*Exercise directions:* Restate each of the lines given below, word for word.

*Dataset excerpts:*
(* ===== verification/Lzf.v ===== *)
(** * lzf_c.c, lzf_d.c: LZF compression of strings and quicklist nodes

    The configuration is the one the headers select (lzfP.h): HLOG 16,
    VERY_FAST, no INIT_HTAB, pointers in the hash table, CHECK_INPUT.  [inp] and
    [out] are the two buffers, with exactly [in_len] and [out_len] bytes; a
    pointer into one of them is an offset.  The hash table is not initialised:
    it is modelled as a function from slots to offsets, arbitrary at the start
    (a stale pointer is an arbitrary address, hence an arbitrary offset). *)

From S2P Require Import Prelude Memory.

Definition HLOG : Z := 16.
Definition HSIZE : Z := Z.shiftl 1 HLOG.
Definition MAX_LIT : Z := Z.shiftl 1 5.
Definition MAX_OFF : Z := Z.shiftl 1 13.
Definition MAX_REF : Z := Z.shiftl 1 8 + Z.shiftl 1 3.

(** ** Decompression *)

(** [*op++ = *ip++], [n] times, from the input. *)
Fixpoint copy_lit (n : nat) (inp out : list Z) (ip op : Z) : outcome (list Z) :=
  match n with
  | O => Ret out
  | S n => c ← rd inp ip; out ← wr out op c; copy_lit n inp out (ip + 1) (op + 1)
  end.

(** [*op++ = *ref++], [n] times, inside the output. *)
Fixpoint copy_ref (n : nat) (out : list Z) (ref op : Z) : outcome (list Z) :=
  match n with
  | O => Ret out
  | S n => c ← rd out ref; out ← wr out op c; copy_ref n out (ref + 1) (op + 1)
  end.

Fixpoint lzf_decompress_loop (fuel : nat) (inp out : list Z) (ip op : Z) : outcome (Z * list Z) :=
  let in_end := Zlen inp in
  let out_end := Zlen out in
  if negb (ip <? in_end) then Ret (op, out) else
  match fuel with
  | O => OutOfFuel
  | S fuel =>
    ctrl ← rd inp ip;
    let ip := ip + 1 in
    if ctrl <? Z.shiftl 1 5 then
      let ctrl := ctrl + 1 in
      if out_end <? op + ctrl then Ret (0, out) else
      if in_end <? ip + ctrl then Ret (0, out) else
      out ← copy_lit (Z.to_nat ctrl) inp out ip op;
      lzf_decompress_loop fuel inp out (ip + ctrl) (op + ctrl)
    else
      let len := Z.shiftr ctrl 5 in
      let ref := op - Z.shiftl (Z.land ctrl 0x1f) 8 - 1 in
      if in_end <=? ip then Ret (0, out) else
      r ← (if len =? 7 then
             b ← rd inp ip;
             let ip := ip + 1 in
             if in_end <=? ip then Ret None else Ret (Some (len + b, ip))
           else Ret (Some (len, ip)));
      match r with
      | None => Ret (0, out)
      | Some (len, ip) =>
        b ← rd inp ip;
        let ref := ref - b in
        let ip := ip + 1 in
        if out_end <? op + len + 2 then Ret (0, out) else
        if ref <? 0 then Ret (0, out) else
        out ← (if (len <=? 9) then copy_ref (Z.to_nat (len + 2)) out ref op
               else
                 let len := len + 2 in
                 if ref + len <=? op then bs ← rdn out ref len; wrn out op bs
                 else copy_ref (Z.to_nat len) out ref op);
        lzf_decompress_loop fuel inp out ip (op + len + 2)
      end
  end.

(** The return value (0 is an error) and the output buffer. *)
Definition lzf_decompress (inp out : list Z) : outcome (Z * list Z) :=
  lzf_decompress_loop (length inp) inp out 0 0.

(** ** Compression *)

Definition FRST (inp : list Z) (p : Z) : outcome Z :=
  b0 ← rd inp p; b1 ← rd inp (p + 1); Ret (Z.lor (Z.shiftl b0 8) b1).

Definition NEXT (v : Z) (inp : list Z) (p : Z) : outcome Z :=
  b2 ← rd inp (p + 2); Ret (Z.lor (u32 (Z.shiftl v 8)) b2).

Definition IDX (h : Z) : Z :=
  Z.land (u32 (Z.shiftr h (3 * 8 - HLOG) - u32 (h * 5))) (HSIZE - 1).

Definition set_slot (htab : Z -> Z) (i p : Z) : Z -> Z := fun j => if j =? i then p else htab j.

(** [n] times [len++; if (ref[len] != ip[len]) break;]; tells whether it broke. *)
Fixpoint match_unrolled (n : nat) (inp : list Z) (ref ip len : Z) : outcome (Z * bool) :=
  match n with
  | O => Ret (len, false)
  | S n =>
    let len := len + 1 in
    r ← rd inp (ref + len); c ← rd inp (ip + len);
    if negb (r =? c) then Ret (len, true) else match_unrolled n inp ref ip len
  end.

*Written response:*
(* ===== verification/Lzf.v ===== *)
(** * lzf_c.c, lzf_d.c: LZF compression of strings and quicklist nodes

    The configuration is the one the headers select (lzfP.h): HLOG 16,
    VERY_FAST, no INIT_HTAB, pointers in the hash table, CHECK_INPUT.  [inp] and
    [out] are the two buffers, with exactly [in_len] and [out_len] bytes; a
    pointer into one of them is an offset.  The hash table is not initialised:
    it is modelled as a function from slots to offsets, arbitrary at the start
    (a stale pointer is an arbitrary address, hence an arbitrary offset). *)

From S2P Require Import Prelude Memory.

Definition HLOG : Z := 16.
Definition HSIZE : Z := Z.shiftl 1 HLOG.
Definition MAX_LIT : Z := Z.shiftl 1 5.
Definition MAX_OFF : Z := Z.shiftl 1 13.
Definition MAX_REF : Z := Z.shiftl 1 8 + Z.shiftl 1 3.

(** ** Decompression *)

(** [*op++ = *ip++], [n] times, from the input. *)
Fixpoint copy_lit (n : nat) (inp out : list Z) (ip op : Z) : outcome (list Z) :=
  match n with
  | O => Ret out
  | S n => c ← rd inp ip; out ← wr out op c; copy_lit n inp out (ip + 1) (op + 1)
  end.

(** [*op++ = *ref++], [n] times, inside the output. *)
Fixpoint copy_ref (n : nat) (out : list Z) (ref op : Z) : outcome (list Z) :=
  match n with
  | O => Ret out
  | S n => c ← rd out ref; out ← wr out op c; copy_ref n out (ref + 1) (op + 1)
  end.

Fixpoint lzf_decompress_loop (fuel : nat) (inp out : list Z) (ip op : Z) : outcome (Z * list Z) :=
  let in_end := Zlen inp in
  let out_end := Zlen out in
  if negb (ip <? in_end) then Ret (op, out) else
  match fuel with
  | O => OutOfFuel
  | S fuel =>
    ctrl ← rd inp ip;
    let ip := ip + 1 in
    if ctrl <? Z.shiftl 1 5 then
      let ctrl := ctrl + 1 in
      if out_end <? op + ctrl then Ret (0, out) else
      if in_end <? ip + ctrl then Ret (0, out) else
      out ← copy_lit (Z.to_nat ctrl) inp out ip op;
      lzf_decompress_loop fuel inp out (ip + ctrl) (op + ctrl)
    else
      let len := Z.shiftr ctrl 5 in
      let ref := op - Z.shiftl (Z.land ctrl 0x1f) 8 - 1 in
      if in_end <=? ip then Ret (0, out) else
      r ← (if len =? 7 then
             b ← rd inp ip;
             let ip := ip + 1 in
             if in_end <=? ip then Ret None else Ret (Some (len + b, ip))
           else Ret (Some (len, ip)));
      match r with
      | None => Ret (0, out)
      | Some (len, ip) =>
        b ← rd inp ip;
        let ref := ref - b in
        let ip := ip + 1 in
        if out_end <? op + len + 2 then Ret (0, out) else
        if ref <? 0 then Ret (0, out) else
        out ← (if (len <=? 9) then copy_ref (Z.to_nat (len + 2)) out ref op
               else
                 let len := len + 2 in
                 if ref + len <=? op then bs ← rdn out ref len; wrn out op bs
                 else copy_ref (Z.to_nat len) out ref op);
        lzf_decompress_loop fuel inp out ip (op + len + 2)
      end
  end.

(** The return value (0 is an error) and the output buffer. *)
Definition lzf_decompress (inp out : list Z) : outcome (Z * list Z) :=
  lzf_decompress_loop (length inp) inp out 0 0.

(** ** Compression *)

Definition FRST (inp : list Z) (p : Z) : outcome Z :=
  b0 ← rd inp p; b1 ← rd inp (p + 1); Ret (Z.lor (Z.shiftl b0 8) b1).

Definition NEXT (v : Z) (inp : list Z) (p : Z) : outcome Z :=
  b2 ← rd inp (p + 2); Ret (Z.lor (u32 (Z.shiftl v 8)) b2).

Definition IDX (h : Z) : Z :=
  Z.land (u32 (Z.shiftr h (3 * 8 - HLOG) - u32 (h * 5))) (HSIZE - 1).

Definition set_slot (htab : Z -> Z) (i p : Z) : Z -> Z := fun j => if j =? i then p else htab j.

(** [n] times [len++; if (ref[len] != ip[len]) break;]; tells whether it broke. *)
Fixpoint match_unrolled (n : nat) (inp : list Z) (ref ip len : Z) : outcome (Z * bool) :=
  match n with
  | O => Ret (len, false)
  | S n =>
    let len := len + 1 in
    r ← rd inp (ref + len); c ← rd inp (ip + len);
    if negb (r =? c) then Ret (len, true) else match_unrolled n inp ref ip len
  end.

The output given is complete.